From d19acb303c4ff90e48fd98ce2d7ba739ca9ea2db Mon Sep 17 00:00:00 2001
From: gbellato <gbellato@localhost>
Date: Wed, 18 Nov 2009 16:55:52 +0000
Subject: [PATCH] Fix for Issue 4300 : stop replication server cause OutOfMemoryError
---
opends/src/server/org/opends/server/replication/plugin/LDAPReplicationDomain.java | 372 ++++++++++++++++++++++++++++++++++++++--------------
1 files changed, 268 insertions(+), 104 deletions(-)

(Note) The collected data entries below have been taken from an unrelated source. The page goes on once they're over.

(** X2.  Whatever the kind of the record and whichever callback is
    responsible: a child that calls [exit], with any code, is reported
    PASS; a child that never returns is reported FAIL with the reason
    "Timeout"; a child killed by SIGSEGV, with or without a core dump, is
    reported FAIL with the reason "Segmentation fault". *)
Theorem verdict_of_ending (t : tk_testcase) (e : ending Empty_set) :
  (exec (TestChild t) forked).2 = e ->
  let status := (observe (TestChild t)).1 in
  (forall code : Z,
     e = Exits code ->
     check_results t status =
       ([Print ("- [" +:+ coloured 32 "PASS" +:+ "] " +:+ name t
                  +:+ " (" +:+ loc t +:+ ")" +:+ NL)],
        true))
  /\ (e = Hangs ->
      check_results t status =
        ([Print ("- [" +:+ coloured 31 "FAIL" +:+ "] " +:+ name t
                   +:+ " (" +:+ loc t +:+ ")");
          Print (" - " +:+ coloured 33 "Timeout" +:+ NL)],
         false))
  /\ (forall core : bool,
        e = Killed SIGSEGV core ->
        check_results t status =
          ([Print ("- [" +:+ coloured 31 "FAIL" +:+ "] " +:+ name t
                     +:+ " (" +:+ loc t +:+ ")");
            Print (" - " +:+ coloured 36 "Segmentation fault" +:+ NL)],
           false)).
Proof.
  intros He status. subst status. rewrite observe_status, He.
  split; [|split].
  - intros code ->. rewrite check_results_exited by apply WIFEXITED_exit.
    unfold verdict_line. rewrite WIFEXITED_exit. reflexivity.
  - intros ->. apply fail_verdict; [reflexivity|].
    apply (pcol_fits "Timeout" 33). vm_compute. lia.
  - intros core ->.
    apply fail_verdict; [destruct core; reflexivity|].
    unfold fail_msg.
    replace (WIFSIGNALED (wait_status (Killed SIGSEGV core))) with true
      by (destruct core; reflexivity).
    replace (WTERMSIG (wait_status (Killed SIGSEGV core))) with SIGSEGV
      by (destruct core; reflexivity).
    apply (pcol_fits "Segmentation fault" 36). vm_compute. lia.
Qed.
(** * PowerGenome example notebook: generator, load and transmission tables

    A shallow embedding of [generate_PGdata_example_notebook.ipynb].  The
    notebook is a sequence of cells over kernel globals: it loads settings,
    calls PowerGenome services in a fixed order, writes the resulting tables
    as CSV files (or reads them back when [run_new] is not 1) and finally
    joins the start-year generators with the new builds of later periods.

    What is modelled, and how:
    - a [DataFrame] is a list of column labels and a list of labelled rows;
    - PowerGenome, and Python's [int] on a string, are an interface
      ([External]); every call may raise;
    - a cell is a computation over the kernel state ([Kernel]): the files on
      disk, the log of external calls and file accesses, and the globals that
      later cells read.  What a cell did before it raised stays done;
    - a file is represented by what was written to it; whether a write goes
      through, and what [pd.read_csv] infers from the text of a file, is
      again part of the interface: a write may fail, and a table read back
      need not hold the values that were written. *)

From Stdlib Require Import ZArith QArith String Ascii List.
From stdpp Require Import gmap strings list fin_maps pretty.

Open Scope Z_scope.
Open Scope string_scope.
Open Scope list_scope.

(** ** Exceptions and results *)

Inductive exn :=
| KeyError | TypeError | ValueError | AttributeError | IndexError
| NameError | FileNotFoundError | EmptyDataError | OSError
| ServiceError (msg : string).

Inductive result (A : Type) :=
| Ok (a : A)
| Raise (e : exn).
Arguments Ok {A} a.
Arguments Raise {A} e.

Definition rbind {A B} (r : result A) (f : A -> result B) : result B :=
  match r with Ok a => f a | Raise e => Raise e end.

Fixpoint rmap {A B} (f : A -> result B) (l : list A) : result (list B) :=
  match l with
  | [] => Ok []
  | x :: l' => rbind (f x) (fun y => rbind (rmap f l') (fun ys => Ok (y :: ys)))
  end.

Definition is_ok {A} (r : result A) : bool :=
  match r with Ok _ => true | Raise _ => false end.

(** ** Tables *)

(** A cell holds a missing value, a number or a string.  Numbers are
    rationals: the finite values of Python's [int] and [float]. *)
Inductive cell :=
| NaN
| Num (q : Q)
| Str (s : string).

Definition is_str (c : cell) : bool := match c with Str _ => true | _ => false end.
Definition is_nan (c : cell) : bool := match c with NaN => true | _ => false end.

(** [c == 0] on one value. *)
Definition eq_zero (c : cell) : bool :=
  match c with Num q => Qeq_bool q 0 | _ => false end.
(** * xiaozhi-esp32-server-golang: the per-session dialogue pipeline

    A shallow embedding of the parts of the server that the specification
    speaks about, followed by the properties proved of them:

    - [parseAgentID], [AddMessage] and the PostgreSQL memory store
      (package [pg_memory]);
    - the list branch after the tool-call-result node and the stream
      post-handler of the LLM node (package [chat], the graph file);
    - the TTS ingestion loop [SendTTSAudio] and the pacer
      [processFlowControl] (package [chat], the TTS manager);
    - the VAD window vote of [ProcessVadAudio] (package [common]).

    Go values are modelled as follows.  An [int] is a [Z] and integer
    division is [Z.quot] (Go truncates towards zero); where a value can
    leave the 64-bit range the wrap-around is written out with [int64].  A [string] is a Rocq [string] (a sequence
    of bytes), a [[]byte] is a [list Z] of byte values, a nil-able pointer
    is an [option].  A [map] is a [gmap], or the list of its entries.  A buffered channel is a bounded
    FIFO queue.  Wall-clock time is a [Z] of nanoseconds; the time an
    operation takes is an input of the model. *)

From Stdlib Require Import ZArith Lia String Ascii.
From stdpp Require Import base list strings gmap sorting.

Local Open Scope Z_scope.
(** * Quick Brush Size: the accelerating key handler and its settings store

    A shallow embedding of [quick_brush_size.py] (class
    [AcceleratingKeyHandler]), [settings_manager.py] (class [SettingsManager])
    and the threshold check box of [docker.py]
    ([ThresholdSettingRow._on_checkbox_changed]).

    Conventions.
    - Python floats (timestamps, intervals, brush sizes) are rationals [Q]:
      the comparisons and subtractions of the source are exact here, rounding
      and overflow of IEEE doubles are outside the model.
    - Python ints are [Z].
    - A handler object lives in a heap [gmap nat Handler]; a reference to a
      handler ([paired_handler], the store's [_handlers] list) is its address.
    - What the plugin asks of Krita, of the clock and of [math.exp] is the
      interface [Env]; every method takes the host state and gives it back.
    - A [QTimer] is its active flag, its interval and its single-shot flag;
      the event loop firing a timer is [timer_timeout] / [burst_timer_timeout]. *)

From Stdlib Require Import ZArith QArith Qabs Qminmax Lqa Lia.
From stdpp Require Import base gmap strings list fin_maps.

Close Scope Q_scope.
Local Open Scope string_scope.
Local Open Scope Z_scope.
(** What the program does with a failed fetch (invalid address, every
    attempt of the retry budget failed, or no account data): it is answered
    by the empty state [{ balance: 0, positions: {} }], and the cycle
    handles that state as the new snapshot.  For a prior snapshot without
    positions the diff is then empty: the P&L store is left unchanged and
    the stored snapshot becomes the empty state. *)
Theorem failed_fetch_yields_empty_state (cfg : Config) (now : Z)
    (address : string) (checksummed : option string)
    (cached : option AccountJson) (transport : nat -> option AccountJson)
    (markPrice : Z -> option float) (dispatched : bool) (world : World)
    (oldState : Snapshot) :
  fetchFails cfg checksummed cached transport ->
  previousStates world !! address = Some oldState ->
  let world' :=
    monitorCycle cfg now address checksummed cached transport markPrice
                 dispatched world in
  fetchPositions checksummed (fetchWithRetry cfg cached transport) markPrice
  = emptyState
  /\ world' = monitorAddress now address emptyState dispatched world
  /\ (positions oldState = [] ->
      walletPnL world' = walletPnL world
      /\ previousStates world' = <[address := emptyState]> (previousStates world)).
Proof.
  intros Hfail Hprev world'.
  pose proof (failed_fetch_state cfg checksummed cached transport markPrice Hfail)
    as Hempty.
  split; [exact Hempty|].
  assert (Hw : world' = monitorAddress now address emptyState dispatched world).
  { unfold world', monitorCycle. rewrite Hempty. reflexivity. }
  split; [exact Hw|].
  intros Hflat. rewrite Hw. unfold monitorAddress. rewrite Hprev.
  unfold comparePositions, allSymbols. rewrite Hflat. simpl.
  split; reflexivity.
Qed.
Lemma verifySignature_eq payload signature secret :
  WebhookService.verifySignature payload signature secret =
  if (String.length signature =? 71)%nat
  then Ok (String.eqb signature (WebhookService.generateSignature payload secret))
  else Throw "Input buffers must have the same byte length".
Proof.
  unfold WebhookService.verifySignature.
  rewrite timingSafeEqual_spec, !of_string_length, generateSignature_length.
  destruct (String.length signature =? 71)%nat; [|reflexivity]. f_equal.
  destruct (String.eqb_spec signature (WebhookService.generateSignature payload secret))
    as [->|Hne].
  - now apply bool_decide_eq_true.
  - apply bool_decide_eq_false. intros H. now apply of_string_inj in H.
Qed.

(** C10: [verifySignature] returns a boolean only for a candidate of the
    byte length of the expected signature, ['sha256='] and 64 hexadecimal
    digits, that is 71 bytes; for every other length the buffer comparison
    throws instead of returning [false]. *)
Theorem C10_verifySignature_length payload signature secret :
  String.length (WebhookService.generateSignature payload secret) = 71%nat /\
  WebhookService.verifySignature payload signature secret =
  if (String.length signature =? 71)%nat
  then Ok (String.eqb signature (WebhookService.generateSignature payload secret))
  else Throw "Input buffers must have the same byte length".
Proof. split; [apply generateSignature_length | apply verifySignature_eq]. Qed.

(** ** The dispatcher *)

Lemma find_none_inactive org (cs : list WebhookConfig) :
  (forall c, In c cs -> organization c = org -> isActive c = false) ->
  List.find (Mongo.active_for org) cs = None.
Proof.
  intros H. destruct (List.find (Mongo.active_for org) cs) as [c|] eqn:E; [|reflexivity].
  apply List.find_some in E as [Hin Hc]. unfold Mongo.active_for in Hc.
  apply andb_true_iff in Hc as [Ho Ha]. apply String.eqb_eq in Ho.
  rewrite (H c Hin Ho) in Ha. discriminate.
Qed.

diff --git a/opends/src/server/org/opends/server/replication/plugin/LDAPReplicationDomain.java b/opends/src/server/org/opends/server/replication/plugin/LDAPReplicationDomain.java
index ca1cf7d..c85caf4 100644
--- a/opends/src/server/org/opends/server/replication/plugin/LDAPReplicationDomain.java
+++ b/opends/src/server/org/opends/server/replication/plugin/LDAPReplicationDomain.java
@@ -114,6 +114,7 @@
import org.opends.server.replication.protocol.ProtocolSession;
import org.opends.server.replication.protocol.RoutableMsg;
import org.opends.server.replication.protocol.UpdateMsg;
+import org.opends.server.replication.service.ReplicationBroker;
import org.opends.server.replication.service.ReplicationDomain;
import org.opends.server.replication.service.ReplicationMonitor;
import org.opends.server.tasks.TaskUtils;
@@ -174,9 +175,62 @@
*/
public class LDAPReplicationDomain extends ReplicationDomain
implements ConfigurationChangeListener<ReplicationDomainCfg>,
- AlertGenerator, InternalSearchListener
+ AlertGenerator
{
/**
+ * This class is used in the session establishment phase
+ * when no Replication Server with all the local changes has been found
+ * and we therefore need to recover them.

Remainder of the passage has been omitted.